The erythropoiesis-stimulating agents (ESAs) are still considered as major doping agents and their misuses remain a high-ranking threat in horse racing and equestrian sports. In doping control laboratories, the testing of such substances is usually performed from liquid blood samples, using at least 1 or 2 mL of whole blood or plasma per analysis. This situation results in the collection and storage of significant volumes of blood in order to screen for and, if necessary, confirm the presence of all doping substances to be tested. Furthermore, when blood/plasma is in liquid form, the integrity of both the sample and the substance(s) can be rapidly compromised under prolonged storage and transport conditions.
To overcome these issues, the use of DBS for sample collection, transport, storage and analysis in doping control is under investigation at GIE LCH, in collaboration with two WADA laboratories in the context of equestrian sports. Compared to liquid blood samples, DBS allows fixing only a few tens of microlitres of blood in a compact device suitable for easy (long-term) storage and transport. DBS is also known to ensure sample stability, especially for biomolecules such as proteins and nucleic acids.

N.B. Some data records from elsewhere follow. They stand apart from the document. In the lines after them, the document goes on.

Lemma extends_open_input (p : string) (st : state) : extends st (open_input p st).
Proof.
  repeat split; simpl.
  - intros t H. exists "". now rewrite append_nil_r.
  - now exists [p].
  - exists []. now rewrite app_nil_r.
Qed.

Lemma read_and_write_extends (file_path relative_path : string)
    (r : read_outcome) (st : state) :
  extends st (read_and_write file_path relative_path r st).
Proof.
  unfold read_and_write.
  eapply extends_trans; [apply extends_open_input|].
  destruct r.
  - eapply extends_trans; [apply extends_print|].
    eapply extends_trans; [apply extends_write|].
    eapply extends_trans; [apply extends_write|].
    eapply extends_trans; [apply extends_write|].
    now apply extends_same.
  - now apply extends_same.
  - now apply extends_same.
Qed.

Lemma process_file_extends (cwd abs_input_dir abs_output_file dirpath : string)
    (f : string * read_outcome) (st : state) :
  extends st (process_file cwd abs_input_dir abs_output_file dirpath f st).
Proof.
  destruct f as [filename r]. unfold process_file.
  destruct (str_in filename IGNORED_FILES).
  { eapply extends_trans; [apply extends_print | now apply extends_same]. }
  destruct (str_in _ IGNORED_EXTENSIONS).
  { eapply extends_trans; [apply extends_print | now apply extends_same]. }
  destruct (_ =? abs_output_file).
  { eapply extends_trans; [apply extends_print | now apply extends_same]. }
  apply read_and_write_extends.
Qed.
(** X19. Extracting is idempotent: the list that [extractAttachments]
    returns, put back as the [attachments] of a payload, is extracted
    unchanged. *)
Theorem extractAttachments_idempotent (payload : value) (kept : list value) :
  extractAttachments payload = Return kept ->
  extractAttachments (JObject {[ "attachments" := JArray kept ]}) = Return kept.
Proof.
  rewrite !extractAttachments_cases. cbn [field]. rewrite lookup_singleton_eq.
  cbn [default from_option id].
  assert (Hkept : forall items,
             map_result attachment_object (map kept_properties items)
             = Return (map kept_properties items)).
  { intros items. rewrite map_result_attachments.
    assert (E : forallb (fun item => negb (nullish item)) (map kept_properties items) = true).
    { apply forallb_forall. intros item Hin. apply in_map_iff in Hin as (x & <- & _).
      reflexivity. }
    rewrite E, map_map. apply (f_equal Return), map_ext. intros x.
    apply kept_properties_idempotent. }
  destruct (field payload "attachments") as [| | | | |items|];
    try (intros [= <-]; reflexivity).
  rewrite map_result_attachments.
  destruct (forallb (fun item => negb (nullish item)) items); [|discriminate].
  intros [= <-]. apply Hkept.
Qed.

Lemma extractAttachments_idempotent_witness :
  extractAttachments
    (JObject {[ "attachments" := JArray [kept_properties (JString "a.pdf")] ]})
  = Return [kept_properties (JString "a.pdf")].
Proof.
  apply (extractAttachments_idempotent (JObject {[ "attachments" := JArray [JString "a.pdf"] ]})).
  reflexivity.
Defined.

Lemma opt_str_truthy_false (o : option string) : opt_str_truthy o = false <-> missing o.
Proof.
  unfold missing. destruct o as [s|]; cbn.
  - rewrite negb_false_iff. unfold str_falsy. rewrite String.eqb_eq.
    split; [intros ->; now right | intros [H|[= ->]]; [discriminate H | reflexivity]].
  - split; [now left | reflexivity].
Qed.

Lemma opt_str_truthy_true (o : option string) :
  opt_str_truthy o = true <-> exists s, o = Some s /\ s <> "".
Proof.
  destruct o as [s|]; cbn.
  - rewrite negb_true_iff, str_falsy_false. split.
    + intros H. now exists s.
    + intros (s' & [= <-] & H). exact H.
  - split; [discriminate | intros (s & H & _); discriminate H].
Qed.

Lemma append_nonempty_r (a b : string) : b <> "" -> a ++ b <> "".
Proof. destruct a; [now cbn | discriminate]. Qed.

(** X20. [getAttachmentDownloadUrl] throws exactly when the attachment has
    neither a [storage_url] nor an [attachment_id] (missing or empty). A
    [storage_url] is returned as it is, whatever the base URL and the id;
    without it the URL is built from the base URL and the id. A returned URL
    is never empty. *)
Theorem getAttachmentDownloadUrl_cases (attachment : Attachment.t) (baseUrl : string) :
  ((exists e, getAttachmentDownloadUrl attachment baseUrl = Throw e)
   <-> missing (Attachment.storage_url attachment)
       /\ missing (Attachment.attachment_id attachment))
  /\ (forall url, Attachment.storage_url attachment = Some url -> url <> "" ->
        getAttachmentDownloadUrl attachment baseUrl = Return url)
  /\ (forall id, missing (Attachment.storage_url attachment) ->
        Attachment.attachment_id attachment = Some id -> id <> "" ->
        getAttachmentDownloadUrl attachment baseUrl
        = Return (baseUrl ++ "/api/v1/attachments/" ++ id ++ "/download"))
  /\ (forall url, getAttachmentDownloadUrl attachment baseUrl = Return url -> url <> "").
Proof.
  unfold getAttachmentDownloadUrl.
  destruct (opt_str_truthy (Attachment.storage_url attachment)) eqn:Es;
    [|destruct (opt_str_truthy (Attachment.attachment_id attachment)) eqn:Ei].
  - apply opt_str_truthy_true in Es as (u & Hu & Hne). rewrite Hu. cbn [default from_option id].
    split; [split|split; [|split]].
    + intros (e & He). discriminate He.
    + intros ([H|H] & _); congruence.
    + intros url [= <-] _. reflexivity.
    + intros id [H|H]; congruence.
    + intros url [= <-]. exact Hne.
  - apply opt_str_truthy_false in Es. apply opt_str_truthy_true in Ei as (i & Hi & Hne).
    rewrite Hi. cbn [default from_option id].
    split; [split|split; [|split]].
    + intros (e & He). discriminate He.
    + intros (_ & [H|H]); congruence.
    + intros url Hu Hn. destruct Es as [H|H]; congruence.
    + intros id _ [= <-] _. reflexivity.
    + intros url [= <-]. apply append_nonempty_r. discriminate.
  - apply opt_str_truthy_false in Es, Ei.
    split; [split|split; [|split]].
    + intros _. split; assumption.
    + intros _. eexists. reflexivity.
    + intros url Hu Hn. destruct Es as [H|H]; congruence.
    + intros id _ Hid Hn. destruct Ei as [H|H]; congruence.
    + intros url H. discriminate H.
Qed.
(** Where the loop of [removeSchemaEvents] stands after [i] rounds on the
    list [L]: with [d] cuts made so far, the visible part already passed
    keeps, in order, every entry of another database among the first
    entries of [L], and every place from [i] on holds the entry of [L]
    that lies [d] places further, the last entry of [L] past the end. *)
Definition loop_invariant (L : list enabledEvent) (dbName : string)
    (i : nat) (s : enabledEventsList.slice) : Prop :=
  let n := length L in
  let B := enabledEventsList.backing s in
  let m := enabledEventsList.cur_len s in
  let d := (n - m)%nat in
  let p := Nat.min i m in
  length B = n /\ (m <= n)%nat /\
  sublist (take p B) (take (p + d) L) /\
  filter (other_database dbName) (take p B)
  = filter (other_database dbName) (take (p + d) L) /\
  forall j, (i <= j)%nat -> (j < n)%nat ->
            B !! j = L !! Nat.min (j + d) (n - 1).

(** * Properties *)

(** ** Go strings *)

Section StringFacts.

#[local] Arguments String.append !_ _ / : simpl nomatch.

Lemma append_nil_r (s : string) : s ++ "" = s.
Proof. induction s as [|c s IH]; simpl; [reflexivity | now rewrite IH]. Qed.

Lemma append_assoc (a b c : string) : (a ++ b) ++ c = a ++ (b ++ c).
Proof. induction a as [|x a IH]; simpl; [reflexivity | now rewrite IH]. Qed.

Lemma length_append (a b : string) :
  String.length (a ++ b) = (String.length a + String.length b)%nat.
Proof. induction a as [|x a IH]; simpl; [reflexivity | now rewrite IH]. Qed.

In this study, the proof of concept of the use of DBS for equine doping control was performed for both direct (ELISA, Western Blot, LC-MS/MS) and indirect (blood counting and transcriptomic biomarkers) detection of ESAs. Horses were administered rhuEPO (Eprex) or HIF stabiliser (Roxadustat) and whole blood collected with conventional material (lithium heparin tubes, EDTA tubes, PAXgene tubes). DBS were then prepared from the blood tubes to compare detection performances.
The most significant results demonstrated that Eprex triggered erythropoiesis stimulation through an increase of circulating reticulocytes and ALAS2 gene expression. Moreover, ESAs’ detection was almost as effective with DBS as with liquid sample for both Eprex and Roxadustat.